Nello: Ma storicamente è stato così un po’ in tutti i generi musicali, se ci pensi. Dal blues, al rock, al rap, ma anche al jazz. Arriva un genio; crea un mondo, un immaginario; tutti gli altri iniziano ad andargli dietro. E’ sempre successo e, credo, sempre succederà. Però anche nell’andare dietro a qualcosa puoi sentire – e in maniera chiara – la differenza tra chi fa le cose col cuore e chi invece solo perché interessato allo status di “artista”.

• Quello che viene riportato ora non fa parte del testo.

(** A bin that crosses exactly [nMaxLayers] layers visits layer number
    [nMaxLayers], whose slot does not exist. *)
Lemma calculate_bin_capacity Umat dm type0 g0 type cosinelist n_cosines energylist
  n_energies radii rhos height prob edges p0 index_cosine index_energy :
  physics.calculate_bin K (configured Umat dm type0 g0) type cosinelist n_cosines
    energylist n_energies radii rhos physics.nMaxLayers height prob edges p0
    index_cosine index_energy = Undefined.
Proof.
  unfold physics.calculate_bin.
  destruct (layers_done Umat dm type0 g0 type (energylist index_energy) radii rhos
              physics.nMaxLayers
              (physics.path_length K height (cosinelist index_cosine))
              (-2 * cosinelist index_cosine * REarthcm K) (cosinelist index_cosine) p0
              8%nat) as (st & Hst & _).
  { unfold physics.nMaxLayers. lia. }
  erewrite (for_range_o_stops _ (Z.to_nat (physics.nMaxLayers + 1)) 0 8
              physics.layer_state0 st Undefined).
  - reflexivity.
  - unfold physics.nMaxLayers. simpl. lia.
  - exact Hst.
  - apply layer_step_out_of_bounds. unfold physics.nMaxLayers. simpl. lia.
  - intros y. discriminate.
Qed.

End Layers.

(** ** The result buffer *)

Lemma u64_small z : (0 <= z < 2 ^ 64)%Z -> u64 z = z.
Proof. intros H. unfold u64. apply Z.mod_small. exact H. Qed.
(** One read with no pong before its last frame. *)
Lemma ReadMessage_without_pongs a w d :
  forallb (fun c => negb (is_pong (snd c))) (ctrl a) = true ->
  readDeadline w = Some d -> now w <= d ->
  exists r w' evs,
    ReadMessage a w = (Done r, w', evs) /\
    readDeadline w' = Some d /\ now w' <= d.
Proof.
  intros H D N. destruct a as [cs last]. cbn [ctrl] in H.
  destruct (ReadMessage_control_without_pongs cs w d H D N)
    as (r & w1 & e1 & R & D1 & N1).
  rewrite (ReadMessage_after_control _ last _ _ _ _ R).
  destruct r as [err|]; [eexists _, _, _; split; [reflexivity|auto]|].
  rewrite D1. cbv beta iota zeta.
  destruct last as [[t f]|].
  - destruct (Z.ltb_spec d t) as [Y|Y].
    + eexists _, _, _. split; [reflexivity|]. cbn. split; [exact D1|lia].
    + assert (Z.max (now w1) t <= d) by lia.
      destruct f as [mt payload|code|err];
        try destruct ((0 <? readLimit w1) && _);
        eexists _, _, _; (split; [reflexivity|]); cbn; auto.
  - eexists _, _, _. split; [reflexivity|]. cbn. split; [exact D1|lia].
Qed.

Lemma readPump_loop_without_pongs tape : forall w d,
  no_pongs tape = true -> readDeadline w = Some d -> now w <= d ->
  exists w' evs,
    readPump_loop tape w = (Done tt, w', evs) /\
    readDeadline w' = Some d /\ now w' <= d.
Proof.
  induction tape as [|a tape IH]; intros w d H D N; cbn [readPump_loop].
  - assert (R : ReadMessage_control [] w = (Done None, w, [])) by reflexivity.
    pose proof (ReadMessage_after_control _ None _ _ _ _ R) as E.
    rewrite D in E. eexists _, _. split.
    + eapply bind_eq; [exact E|apply readPump_body_err].
    + cbn. split; [exact D|lia].
  - cbn [no_pongs forallb] in H. apply andb_prop in H as [Ha H].
    destruct (ReadMessage_without_pongs a w d Ha D N)
      as ([m [err|]] & w1 & e1 & R & D1 & N1).
    + eexists _, _. split; [|eauto].
      eapply bind_eq; [exact R|apply readPump_body_err].
    + destruct (IH w1 d H D1 N1) as (w2 & e2 & R2 & D2 & N2).
      eexists _, _. split; [|eauto].
      eapply bind_eq; [exact R|]. unfold readPump_body.
      eapply bind_eq; [reflexivity|exact R2].
Qed.

(** X17.  Only pongs extend the read deadline.  When the peer sends no
    pong, whatever else it sends and however many messages [readPump]
    reads and broadcasts, the read deadline set at the start is the one
    in force to the end, and [readPump] has returned by then: no later
    than [pongWait] after its start. *)
Theorem without_pongs_the_read_deadline_stands
        (tape : list Arrival) (w : World) :
  no_pongs tape = true ->
  result (readPump tape w) = Done tt /\
  readDeadline (world (readPump tape w)) = Some (now w + pongWait) /\
  now (world (readPump tape w)) <= now w + pongWait.
Proof.
  intros H. rewrite readPump_unfold. cbv zeta.
  set (w0 := set_pongHandler _ _).
  destruct (readPump_loop_without_pongs tape w0 (now w + pongWait) H eq_refl)
    as (w' & evs & R & D & N).
  { change (now w0) with (now w). pose proof pongWait_pos. lia. }
  rewrite R. cbn [result world events fst snd]. auto.
Qed.

Lemma without_pongs_the_read_deadline_stands_witness :
  no_pongs [mkArrival [(1, Ping [])]
                      (Some (2, Data websocket.TextMessage [x61]));
            mkArrival [] (Some (61000000000,
                                Data websocket.TextMessage [x62]))] = true /\
  result (readPump
            [mkArrival [(1, Ping [])]
                       (Some (2, Data websocket.TextMessage [x61]));
             mkArrival [] (Some (61000000000,
                                 Data websocket.TextMessage [x62]))]
            world_idle) = Done tt /\
  readDeadline
    (world (readPump
              [mkArrival [(1, Ping [])]
                         (Some (2, Data websocket.TextMessage [x61]));
               mkArrival [] (Some (61000000000,
                                   Data websocket.TextMessage [x62]))]
              world_idle)) = Some (now world_idle + pongWait) /\
  now (world (readPump
                [mkArrival [(1, Ping [])]
                           (Some (2, Data websocket.TextMessage [x61]));
                 mkArrival [] (Some (61000000000,
                                     Data websocket.TextMessage [x62]))]
                world_idle)) <= now world_idle + pongWait.
Proof.
  split; [reflexivity|].
  apply (without_pongs_the_read_deadline_stands
           [mkArrival [(1, Ping [])]
                      (Some (2, Data websocket.TextMessage [x61]));
            mkArrival [] (Some (61000000000,
                                Data websocket.TextMessage [x62]))]
           world_idle eq_refl).
Defined.
(** * Report formats of gvmd: trust, canonical form, composition, feed

    A shallow embedding of [src/manage_sql_report_formats.c].  Every
    definition below follows one C function of that file; the comment in
    front of it names the function and says how its effects are threaded.

    Conventions.
    - C [int] and [long long] values are [Z]; the only arithmetic the file
      does on them is comparison, [&] and parsing, so no wrap-around occurs.
    - A [gchar*] that may be [NULL] is an [option string]; a string the code
      dereferences without a check is a [string].
    - SQL tables are lists of rows in insertion order; a statement is a
      function on those lists.
    - Calls that leave the process (file system, [gpgv], the generator
      script) take their outcome from an explicit environment record, so
      every theorem quantifies over all outcomes. *)

From Stdlib Require Import ZArith List String Ascii Bool Lia Arith.
From Stdlib Require Import Permutation Sorted Finite.
From Stdlib Require Import DecimalString DecimalNat DecimalZ.
Import ListNotations.

Local Open Scope string_scope.
Local Open Scope list_scope.
Local Open Scope Z_scope.

(** String concatenation, kept apart from list append. *)
Infix "+++" := String.append (right associativity, at level 60).

(* ================================================================== *)
(** ** The C library, as far as the file uses it *)
(* ================================================================== *)

Module CLib.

Forse però il mondo dell’elettronica ha qualcosa di speciale e diverso rispetto agli altri mondi musicali nel momento in cui basta imbroccare una o due tracce per poter subito andare in giro a fare dei “concerti”, visto che il dj ne è praticamente un equivalente; in questo modo la catena che porta dal nulla ad essere professionista (magari anche di successo) è molto più corta rispetto ad altri generi, dove un minimo più di gavetta è necessaria. Ecco che la tentazione di sfornare una “instant hit” che sia un copia&incolla del suono del momento si fa ancora più forte, il risultato può essere immediato e pure fruttifero.

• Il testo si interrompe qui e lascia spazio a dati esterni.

Lemma varsLoop_joinComma (vars : list varRef) :
  varsLoop emit vars true [] = joinComma (map emit vars).
Proof.
  destruct vars as [| v vars]; [reflexivity |].
  simpl. by rewrite varsLoop_rest.
Qed.

(** For outputs that come from result types, in a row. *)
Lemma outputsLoop_plain (ts : list Reflect.Type_) (suffix : list Z)
    (varRefs : list varRef) (cur : option (expr varRef))
    (valueExprs : list (expr varRef)) (ctr : Container) :
  outputsLoop To createVar TypeName (map ProviderOutput_of ts) suffix
    varRefs cur valueExprs ctr
  = let made :=
      createVars createVar
        (map (fun t => firstLower To (TypeName t) ++ suffix) ts) ctr in
    (Ok (varRefs ++ made.1, valueExprs ++ map ExprVar made.1), made.2).
Proof.
  revert varRefs cur valueExprs ctr.
  induction ts as [| t ts IH]; intros varRefs cur valueExprs ctr.
  - simpl. by rewrite !app_nil_r.
  - simpl. rewrite newVar_createVar.
    destruct (createVar (firstLower To (TypeName t) ++ suffix) ctr) as [v ctr1].
    simpl. rewrite IH. simpl.
    destruct (createVars createVar
                (map (fun t0 => firstLower To (TypeName t0) ++ suffix) ts) ctr1)
      as [vs ctr2].
    simpl. by rewrite <- !app_assoc.
Qed.

(** X6.  When every output that is no struct field has a type,
    [codegenOutputs] returns: one expression per output, and a definition
    that lists the variables made, one per output that is no struct field or
    starts a struct, then [", err"] if the provider has an error, then
    [" := "]. *)
Theorem codegenOutputs_shape (p : ProviderDescriptor) (suffix : list Z) (ctr : Container) :
  Forall (fun o => po_structFieldName o = "" -> po_Type o <> None) (Outputs p) ->
  exists (vars : list varRef) (valueExprs : list (expr varRef)) (ctr' : Container),
    codegenOutputs To createVar emit TypeName p suffix ctr
    = (Ok (joinComma (map emit vars)
           ++ (if hasError p then bytes_of ", err" else [])
           ++ bytes_of " := ", valueExprs), ctr') /\
    length valueExprs = length (Outputs p) /\
    length vars
    = length (filter (fun o => po_structFieldName o = ""
                               \/ po_startStructType o <> None) (Outputs p)).
Proof.
  intros Hnames.
  destruct (outputsLoop_shape (Outputs p) suffix [] None [] ctr Hnames)
    as (vars & exprs & ctr' & Hrun & Hexprs & Hvars).
  exists vars, exprs, ctr'. unfold codegenOutputs. rewrite Hrun. simpl.
  rewrite varsLoop_joinComma. split; [| split; [exact Hexprs |]].
  - destruct (hasError p); [by rewrite <- app_assoc | reflexivity].
  - rewrite Hvars. f_equal. apply list_filter_iff. intros o. unfold makesVar.
    rewrite orb_true_iff, String.eqb_eq.
    destruct (po_startStructType o); split; intros [? | ?]; auto; done.
Qed.

End CodegenFacts.

Section CodegenOfExtracted.

Context {Container varRef : Type}.

Variable LocationFromPC : Z -> Location.
Variable AssignableTo : Reflect.Type_ -> Reflect.Type_ -> bool.
Variable To : Z -> Z -> Z.
Variable createVar : list Z -> Container -> varRef * Container.
Variable emit : varRef -> list Z.
Variable TypeName : Reflect.Type_ -> list Z.

(** X7.  For a descriptor that [doExtractProviderDescriptor] returned,
    [codegenOutputs] makes one variable per result that is not the [error],
    in order, named by the name of the result type with its first letter in
    lower case and the suffix; the expressions are these variables, and the
    definition lists them, with [", err"] exactly when the function returns
    an [error]. *)
Theorem codegenOutputs_of_extracted (ctr0 : Iface) (w w' : World)
    (d : ProviderDescriptor) (suffix : list Z) (ctr : Container) :
  doExtractProviderDescriptor LocationFromPC AssignableTo ctr0 w = (Ok (d, None), w') ->
  exists f, ctr0 = IFunc f /\
    let made :=
      createVars createVar
        (map (fun t => firstLower To (TypeName t) ++ suffix)
           (nonErrorTypes (fnOut f))) ctr in
    codegenOutputs To createVar emit TypeName d suffix ctr
    = (Ok (joinComma (map emit made.1)
           ++ (if endsWithError (fnOut f) then bytes_of ", err" else [])
           ++ bytes_of " := ", map ExprVar made.1), made.2).
Proof.
  intros Hext.
  apply doExtract_accepted in Hext as (f & -> & _ & _ & -> & _).
  exists f. split; [reflexivity |].
  unfold codegenOutputs. simpl Outputs. simpl hasError.
  rewrite outputsLoop_plain. simpl.
  rewrite varsLoop_joinComma.
  destruct (endsWithError (fnOut f)); [by rewrite <- app_assoc | reflexivity].
Qed.

End CodegenOfExtracted.

(** ** More on ordered iteration *)

Section OrderedMapsSize.

Context {K V : Type} `{Inhabited V}.

Variable eqK : K -> K -> bool.
Variable ltK : K -> K -> bool.
Variable mapsKeys : nat -> list (K * V) -> list K.

Hypothesis mapsKeys_keys :
  forall (order : nat) (m : list (K * V)), mapsKeys order m ≡ₚ m.*1.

Nello: Vero. E’ un altro modo di vivere la musica. Una maggiore velocizzazione, forse pure figlia di un rapporto più stretto con le nuove tecnologie. Ogni innovazione porta novità e cambiamenti. La musica ha dei cicli, ed essi sono dettati anche da come cambiano le tecnologie ad essa connessa. Come in qualsiasi evoluzione, ci sono modi intelligenti per affrontarla, modi rispettosi, modi furbi, modi truffaldini.
(eccolo, “To The Other Side”; continua sotto)
Quanto è traducibile in versione dj set un album comunque complesso come “To The Other Side”?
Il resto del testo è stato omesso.